Gibson A, Carvajal A
Department of Pharmacology, King's College London, Chelsea Campus, UK.
J Pharm Pharmacol. 1988 Feb;40(2):137-9. doi: 10.1111/j.2042-7158.1988.tb05200.x.
Ergometrine (0.02-5 microM) produced concentration-related contractions of the mouse anococcygeus muscle, which were unaffected by cocaine (2 microM) or by pretreatment of mice with 6-hydroxydopamine. Contractions were reduced by alpha-adrenoceptor antagonists; the rank order of potency was prazosin greater than phentolamine greater than yohimbine.
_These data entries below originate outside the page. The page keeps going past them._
(** * Column comparison across dataframes

    A shallow embedding of [compare_dataframe_columns] from
    [code_for_work.py], and the properties its specification states.

    Conventions of the model.
    - A Python [str] is a [string]; each character of the [string] stands
      for one code point below 256.  Python orders strings by code point,
      which on this range is [String.le].
    - A [set] of strings is a [gset string]; the dictionary [column_sets]
      is only ever read by key, so it is a [gmap]; the dictionary
      [unique_columns] is iterated and returned, so it is an association
      list kept in insertion order.
    - The function both raises and prints: it runs in a small monad that
      threads the text written to standard output and stops at the first
      exception. *)

From Stdlib Require Import Ascii.
From stdpp Require Import base decidable option list sorting gmap strings pretty.

(** ** Exceptions and standard output *)

Inductive exn : Type :=
  | ValueError (msg : string)
  | KeyError (key : string).

Inductive result (A : Type) : Type :=
  | Ok (a : A)
  | Raise (e : exn).

Arguments Ok {A} a.
Arguments Raise {A} e.

(** A computation receives the text already written to standard output and
    yields its outcome together with the text written so far. *)
Definition M (A : Type) : Type := string → result A * string.

Global Instance M_ret : MRet M := λ A (a : A) out, (Ok a, out).

Global Instance M_bind : MBind M := λ A B (k : A → M B) (m : M A) out,
  match m out with
  | (Ok a, out') => k a out'
  | (Raise e, out') => (Raise e, out')
  end.
Example one_dataset_server_session :
  (query stored_dataset "SELECT * FROM dataset" serving).1
  = Returns (VArr [VObj [("id", VNum 1); ("name", VStr "Alice")];
                   VObj [("id", VNum 2); ("name", VStr "Bob")]])
  ∧ (isPresent stored_dataset (Dataset_delete stored_dataset serving).2).1
    = Throws (Gagara {| class := GagaraErrorClass;
                        name := "GagaraError";
                        message := "Failed to check presence";
                        status := 404;
                        body := VUndefined |}).
Proof. split; reflexivity. Qed.

(** An upload answered with a token that does not convert returns a handle
    all the same; the handle is of no use. *)
Example upload_stores_any_token :
  (upload (test_client (respond 200 (Fulfilled (VObj [("token", own_toString)]))))
     (Uint8Array []) "users" {| format := None |} idle).1
  = Returns {| token := own_toString;
               Dataset_baseUrl := "https://gagara.test";
               Dataset_fetch := answering (respond 200 (Fulfilled (VObj [("token", own_toString)])));
               Dataset_timeout := 30000 |}.
Proof. reflexivity. Qed.
(** * Stan: the unconstraining writer and the walk-move ensemble sampler

    A shallow embedding of [src/stan/io/writer.hpp] (class [writer<T>] at
    [T = double]) and of [src/stan/mcmc/ensemble/walk_move_ensemble.hpp]
    (class [walk_move_ensemble]), with the properties of the two
    components stated and proved over the embedding.

    Conventions.
    - A C++ [double] is an IEEE 754 binary64 value, modelled by the
      Standard Library's [spec_float] with the binary64 operations
      ([prec = 53], [emax = 1024]); literals are the nearest doubles.
    - [assert(c)] with [c] false is the constraint-violation error.  The
      outcome of a writer call records the writer as it is when the
      assertion fails.
    - Indexing a [std::vector] or an Eigen vector out of range is
      undefined behaviour in C++; the sampler model reports it as
      [Undefined].
    - [abs] in the writer is the absolute value of a [double].
    - The [<cmath>] functions, [logit], [factor_cov_matrix], the
      log-density oracle and the random source live outside these files
      and are parameters of the sections below. *)

From Stdlib Require Import ZArith Lia Bool Sorted.
From Stdlib Require Import Floats.
From stdpp Require Import base list.

Set Warnings "-inexact-float".
Local Open Scope Z_scope.

(* ===================================================================== *)
(** * IEEE 754 binary64 values *)
(* ===================================================================== *)

Definition double := spec_float.

Definition dadd : double -> double -> double := SFadd prec emax.
Definition dsub : double -> double -> double := SFsub prec emax.
Definition dmul : double -> double -> double := SFmul prec emax.
Definition ddiv : double -> double -> double := SFdiv prec emax.
Definition dabs : double -> double := SFabs.

(** The C++ comparison operators; every comparison with a NaN is false. *)
Definition dlt (x y : double) : bool := SFltb x y.          (* x <  y *)
Definition dle (x y : double) : bool := SFleb x y.          (* x <= y *)
Definition dgt (x y : double) : bool := SFltb y x.          (* x >  y *)
Definition dge (x y : double) : bool := SFleb y x.          (* x >= y *)
Definition deq (x y : double) : bool := SFeqb x y.          (* x == y *)

Definition nan : double := S754_nan.
Definition infinity : double := S754_infinity false.
Definition neg_infinity : double := S754_infinity true.

(** [boost::math::isnan]. *)
Definition isnan (x : double) : bool :=
  match x with S754_nan => true | _ => false end.

(** Zeros, subnormal and normal numbers. *)
Definition is_finite (x : double) : bool :=
  match x with S754_zero _ | S754_finite _ _ _ => true | _ => false end.

Definition is_zero (x : double) : bool :=
  match x with S754_zero _ => true | _ => false end.
(** C6, as amended.  For a record whose cookie is non-zero and not in the
    Connections map, queued on a saver with at least one marshaller and no
    closed channel: with IDiagState at FIN_WAIT1 (4) or above, queue returns
    nil and leaves the saver and the world as they were (no Connection, no
    file, no task); with IDiagState below FIN_WAIT1, queue returns and the
    map then holds under the cookie a Connection whose StartTime is the
    record's timestamp. *)
Theorem queue_unseen_connection (msg : Netlink.ArchivalRecord) (svr : Saver)
    (w : World) (idm : InetDiagMsg) (err : option string) :
  Parse (Netlink.RawIDM msg) = (Some idm, err) ->
  Cookie (InetDiag.ID idm) <> 0 ->
  Connections svr !! Cookie (InetDiag.ID idm) = None ->
  (1 <= length (MarshalChans svr))%nat ->
  all_open svr ->
  (FIN_WAIT1 <= IDiagState idm -> queue msg svr w = Some (None, svr, w)) /\
  (IDiagState idm < FIN_WAIT1 ->
   exists r svr' w' conn,
     queue msg svr w = Some (r, svr', w') /\
     Connections svr' !! Cookie (InetDiag.ID idm) = Some conn /\
     StartTime conn = Netlink.Timestamp msg).
Proof.
  intros Hp Hc Hnew Hn Ho. unfold queue. rewrite Hp.
  destruct (Z.eqb_spec (Cookie (InetDiag.ID idm)) 0) as [|_]; [contradiction|].
  destruct (Nat.ltb_spec (length (MarshalChans svr)) 1) as [|_]; [lia|].
  rewrite Hnew. split; intros Hst.
  - destruct (Z.leb_spec FIN_WAIT1 (IDiagState idm)) as [_|]; [reflexivity|lia].
  - destruct (Z.leb_spec FIN_WAIT1 (IDiagState idm)) as [|_]; [lia|].
    unfold newConnection.
    set (conn := mkConnection _ _ _ _ _ _ _ _).
    set (svr0 := set_conn _ conn svr).
    destruct (queue_write_fresh msg (Cookie (InetDiag.ID idm)) conn svr0 (tick w))
      as (r & svr' & w' & conn' & Hq & Hl & Hs).
    { reflexivity. }
    { exact Ho. }
    { simpl. exact Hn. }
    exists r, svr', w', conn'. split; [exact Hq|]. split; [exact Hl|]. exact Hs.
Qed.

(** *** endConn *)

(** C9, as amended.  For a cookie in the Connections map of a saver with
    N >= 1 marshallers and no closed channel: when the connection's Writer
    is not nil, endConn appends a close task (nil message, that writer) to
    the channel of index cookie mod N, leaves the other channels alone, and
    removes the cookie from the map; when the Writer is nil, endConn
    returns without enqueueing anything. *)
Theorem endConn_closes_open_writer (svr : Saver) (cookie : Z) (conn : Connection) :
  Connections svr !! cookie = Some conn ->
  (1 <= length (MarshalChans svr))%nat ->
  all_open svr ->
  (forall r, Writer conn = Some r ->
     exists c svr',
       endConn cookie svr = Some svr' /\
       nth_error (MarshalChans svr)
         (Z.to_nat (cookie mod Z.of_nat (length (MarshalChans svr)))) = Some c /\
       MarshalChans svr' =
         Mem.set_nth (MarshalChans svr)
           (Z.to_nat (cookie mod Z.of_nat (length (MarshalChans svr))))
           (mkChan (ch_sent c ++ [mkTask None (Some r)]) false) /\
       Connections svr' = delete cookie (Connections svr)) /\
  (Writer conn = None ->
     exists svr', endConn cookie svr = Some svr' /\
                  MarshalChans svr' = MarshalChans svr).
Proof.
  intros Hl Hn Ho. unfold endConn.
  destruct (Nat.eqb_spec (length (MarshalChans svr)) 0) as [|_]; [lia|].
  rewrite Hl. split.
  - intros r Hw. rewrite Hw.
    destruct (send_open (chan_index svr cookie) (mkTask None (Some r)) svr Ho
                (chan_index_lt svr cookie Hn)) as (c & svr1 & Hc & Hs & Heq).
    fold (chan_index svr cookie). rewrite Hs.
    exists c, (set_conns svr1 (delete cookie (Connections svr1))).
    split; [reflexivity|]. split; [exact Hc|].
    rewrite Heq. simpl. auto.
  - intros Hw. rewrite Hw. eauto.
Qed.

(** With a nil Writer the connection also stays in the map. *)
Lemma endConn_nil_writer (svr : Saver) (cookie : Z) (conn : Connection) :
  Connections svr !! cookie = Some conn ->
  (1 <= length (MarshalChans svr))%nat ->
  Writer conn = None ->
  endConn cookie svr = Some svr.
Proof.
  intros Hl Hn Hw. unfold endConn.
  destruct (Nat.eqb_spec (length (MarshalChans svr)) 0) as [|_]; [lia|].
  now rewrite Hl, Hw.
Qed.

End SaverFacts.

(** ** The saver's counters and the throughput report *)
Section SaverAccounting.
Import InetDiag Saver.
Context `{E : Externals}.
Local Open Scope Z_scope.

(** [queue] leaves the statistics and the rate metrics alone. *)
Lemma queue_write_frame msg cookie q conn svr w r svr' w' :
  queue_write msg cookie q conn svr w = Some (r, svr', w') ->
  svr_stats svr' = svr_stats svr /\
  rate_metrics (metrics w') = rate_metrics (metrics w).
Proof.
  unfold queue_write.
  destruct (After _ _ && _).
  - destruct (send q _ svr) as [svr1|] eqn:Hs1; [|discriminate].
    apply send_stats in Hs1. simpl.
    destruct (Rotate _ _ _ _ _) as [[[conn2 w2] err]|] eqn:HR; [|discriminate].
    apply Rotate_rates in HR. simpl in HR.
    destruct err as [e|].
    + intros [= <- <- <-]. simpl. split; [exact Hs1|exact HR].
    + destruct (send q _ _) as [svr3|] eqn:Hs3; [|discriminate].
      apply send_stats in Hs3. intros [= <- <- <-]. simpl in Hs3.
      split; [congruence|exact HR].
  - destruct (Writer conn) as [wr|].
    + destruct (send q _ svr) as [svr3|] eqn:Hs3; [|discriminate].
      apply send_stats in Hs3. intros [= <- <- <-]. split; [exact Hs3|reflexivity].
    + destruct (Rotate _ _ _ _ _) as [[[conn2 w2] err]|] eqn:HR; [|discriminate].
      apply Rotate_rates in HR. simpl in HR.
      destruct err as [e|].
      * intros [= <- <- <-]. simpl. split; [reflexivity|exact HR].
      * destruct (send q _ _) as [svr3|] eqn:Hs3; [|discriminate].
        apply send_stats in Hs3. intros [= <- <- <-]. simpl in Hs3.
        split; [congruence|exact HR].
Qed.

Lemma queue_frame msg svr w r svr' w' :
  queue msg svr w = Some (r, svr', w') ->
  svr_stats svr' = svr_stats svr /\
  rate_metrics (metrics w') = rate_metrics (metrics w).
Proof.
  unfold queue. destruct (Parse _) as [[idm|] perr]; [|discriminate].
  destruct (_ =? 0); [now intros [= <- <- <-]|].
  destruct (_ <? 1)%nat; [now intros [= <- <- <-]|].
  destruct (Connections svr !! _) as [conn|].
  - apply queue_write_frame.
  - destruct (FIN_WAIT1 <=? _); [now intros [= <- <- <-]|].
    unfold newConnection. intros H. apply queue_write_frame in H. exact H.
Qed.

(** What one call of [swapAndQueue] does to the counters. *)
Lemma swapAndQueue_step pm svr w svr' w' :
  swapAndQueue pm svr w = Some (svr', w') ->
  TotalCount (svr_stats svr') = wrap_int (TotalCount (svr_stats svr) + 1) /\
  ExpiredCount (svr_stats svr') = ExpiredCount (svr_stats svr) /\
  ((NewCount (svr_stats svr') = NewCount (svr_stats svr) /\
    DiffCount (svr_stats svr') = DiffCount (svr_stats svr)) \/
   (NewCount (svr_stats svr') = wrap_int (NewCount (svr_stats svr) + 1) /\
    DiffCount (svr_stats svr') = DiffCount (svr_stats svr)) \/
   (NewCount (svr_stats svr') = NewCount (svr_stats svr) /\
    DiffCount (svr_stats svr') = wrap_int (DiffCount (svr_stats svr) + 1))) /\
  rate_metrics (metrics w') = rate_metrics (metrics w).
Proof.
  unfold swapAndQueue. simpl.
  destruct (cache_Update _ pm) as [c [old err]].
  destruct err as [e|]; [intros [= <- <-]; simpl; tauto|].
  destruct old as [old|].
  - destruct (Parse (Netlink.RawIDM old)) as [oldIDM err1].
    destruct err1 as [e|]; [intros [= <- <-]; simpl; tauto|].
    destruct (Parse (Netlink.RawIDM pm)) as [pmIDM err2].
    destruct err2 as [e|]; [intros [= <- <-]; simpl; tauto|].
    destruct oldIDM as [o|]; [|discriminate].
    destruct pmIDM as [p|]; [|discriminate].
    destruct (ar_Compare pm old) as [change err3].
    destruct err3 as [e|]; [intros [= <- <-]; simpl; tauto|].
    destruct (change >? NoMajorChange).
    + destruct (queue pm _ _) as [[[r svr1] w1]|] eqn:Hq; [|discriminate].
      apply queue_frame in Hq. destruct Hq as [Hs Hr]. intros [= <- <-].
      rewrite Hs, Hr. simpl. tauto.
    + intros [= <- <-]. simpl. tauto.
  - destruct (queue pm _ _) as [[[r svr1] w1]|] eqn:Hq; [|discriminate].
    apply queue_frame in Hq. destruct Hq as [Hs Hr]. intros [= <- <-].
    rewrite Hs, Hr. simpl. tauto.
Qed.

(** C10.  After a sequence of swapAndQueue calls that starts in a state
    where NewCount and DiffCount are not negative and NewCount + DiffCount
    <= TotalCount (as in a new saver), and that keeps TotalCount below
    2^63: TotalCount has grown by one per call, NewCount and DiffCount have
    not decreased and have together grown by at most one per call, so
    NewCount + DiffCount <= TotalCount still holds and the derived "same"
    count TotalCount - (NewCount + DiffCount) is not negative. *)
Theorem swapAndQueue_counts (pms : list Netlink.ArchivalRecord) (svr : Saver)
    (w : World) (svr' : Saver) (w' : World) :
  swapAndQueue_all pms svr w = Some (svr', w') ->
  0 <= NewCount (svr_stats svr) ->
  0 <= DiffCount (svr_stats svr) ->
  NewCount (svr_stats svr) + DiffCount (svr_stats svr) <= TotalCount (svr_stats svr) ->
  TotalCount (svr_stats svr) + Z.of_nat (length pms) < 2 ^ 63 ->
  TotalCount (svr_stats svr') = TotalCount (svr_stats svr) + Z.of_nat (length pms) /\
  NewCount (svr_stats svr) <= NewCount (svr_stats svr') /\
  DiffCount (svr_stats svr) <= DiffCount (svr_stats svr') /\
  (NewCount (svr_stats svr') - NewCount (svr_stats svr))
    + (DiffCount (svr_stats svr') - DiffCount (svr_stats svr)) <= Z.of_nat (length pms) /\
  NewCount (svr_stats svr') + DiffCount (svr_stats svr') <= TotalCount (svr_stats svr') /\
  same_count (svr_stats svr')
    = TotalCount (svr_stats svr') - (NewCount (svr_stats svr') + DiffCount (svr_stats svr')) /\
  0 <= same_count (svr_stats svr').
Proof.
  revert svr w. induction pms as [|pm pms IH]; intros svr w Hrun HN HD HI HB.
  - simpl in Hrun. injection Hrun as <- <-. simpl length in *.
    assert (Hs : same_count (svr_stats svr)
                 = TotalCount (svr_stats svr)
                   - (NewCount (svr_stats svr) + DiffCount (svr_stats svr))).
    { unfold same_count.
      rewrite (wrap_int_id (NewCount _ + DiffCount _)) by lia.
      rewrite wrap_int_id by lia. reflexivity. }
    rewrite Hs. lia.
  - simpl in Hrun.
    destruct (swapAndQueue pm svr w) as [[svr1 w1]|] eqn:Hstep; [|discriminate].
    apply swapAndQueue_step in Hstep.
    destruct Hstep as (HT & _ & Hcases & _).
    rewrite wrap_int_succ in HT by (simpl length in HB; lia).
    assert (HB1 : TotalCount (svr_stats svr1) + Z.of_nat (length pms) < 2 ^ 63)
      by (simpl length in HB; lia).
    destruct Hcases as [[Hn Hd]|[[Hn Hd]|[Hn Hd]]];
      try rewrite wrap_int_succ in Hn by (simpl length in HB; lia);
      try rewrite wrap_int_succ in Hd by (simpl length in HB; lia);
      (specialize (IH svr1 w1 Hrun ltac:(lia) ltac:(lia) ltac:(lia) HB1);
       simpl length; lia).
Qed.

(** *** The throughput report *)

Lemma capacity_value : 10 * maxSwitchSpeed / 8 = 12500000000.
Proof. reflexivity. Qed.

(** The three ways one direction of the report can go.  In the second the
    total is above the reported one by more than the capacity, or the sum
    [10*maxSwitchSpeed/8+reported] has wrapped. *)
Lemma report_one_cases lless lmore obs t r m :
  0 <= r < 2 ^ 64 -> 0 <= t < 2 ^ 64 ->
  (t < r /\ report_one lless lmore obs t r m = (r, ErrorCount_Inc lless m)) \/
  (r <= t /\ report_one lless lmore obs t r m = (r, ErrorCount_Inc lmore m) /\
   (r + 10 * maxSwitchSpeed / 8 < t \/ 2 ^ 64 <= r + 10 * maxSwitchSpeed / 8)) \/
  (r <= t <= r + 10 * maxSwitchSpeed / 8 /\
   report_one lless lmore obs t r m = (t, obs (8 * (t - r)) m)).
Proof.
  intros Hr Ht. unfold report_one. rewrite capacity_value.
  destruct (Z.ltb_spec t r) as [Hlt|Hge].
  - left. rewrite orb_true_r. auto.
  - right. rewrite orb_false_r.
    destruct (Z.gtb_spec t (wrap64 (12500000000 + r))) as [Hgt|Hle].
    + left. split; [exact Hge|]. split; [reflexivity|].
      destruct (Z_lt_ge_dec (r + 12500000000) (2 ^ 64)) as [Hs|Hb]; [|right; lia].
      left. unfold wrap64 in Hgt. rewrite Z.mod_small in Hgt by lia. lia.
    + right.
      assert (Hs : r + 12500000000 < 2 ^ 64).
      { destruct (Z_lt_ge_dec (r + 12500000000) (2 ^ 64)) as [Hs|Hb]; [exact Hs|].
        exfalso. unfold wrap64 in Hle.
        replace (12500000000 + r) with ((12500000000 + r - 2 ^ 64) + 1 * 2 ^ 64)
          in Hle by lia.
        rewrite Z.mod_add in Hle by lia.
        rewrite Z.mod_small in Hle by lia. lia. }
      unfold wrap64 in Hle. rewrite Z.mod_small in Hle by lia.
      split; [lia|]. unfold wrap64. rewrite (Z.mod_small (t - r)) by lia. reflexivity.
Qed.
With phenoxybenzamine as antagonist, the estimated dissociation constant (KD) for ergometrine was 0.41 microM. It is concluded that ergometrine causes direct activation of postsynaptic alpha 1-adrenoceptors, and it is suggested that it acts on the same subtype of the receptor as imidazoline agonists.
麦角新碱(0.02 - 5微摩尔)可引起小鼠肛门尾骨肌浓度依赖性收缩,这种收缩不受可卡因(2微摩尔)或用6 - 羟基多巴胺预处理小鼠的影响。α - 肾上腺素能受体拮抗剂可减弱收缩;效价顺序为哌唑嗪>酚妥拉明>育亨宾。以酚苄明作为拮抗剂时,麦角新碱的估计解离常数(KD)为0.41微摩尔。结论是麦角新碱可直接激活突触后α1 - 肾上腺素能受体,提示其作用于与咪唑啉激动剂相同亚型的受体。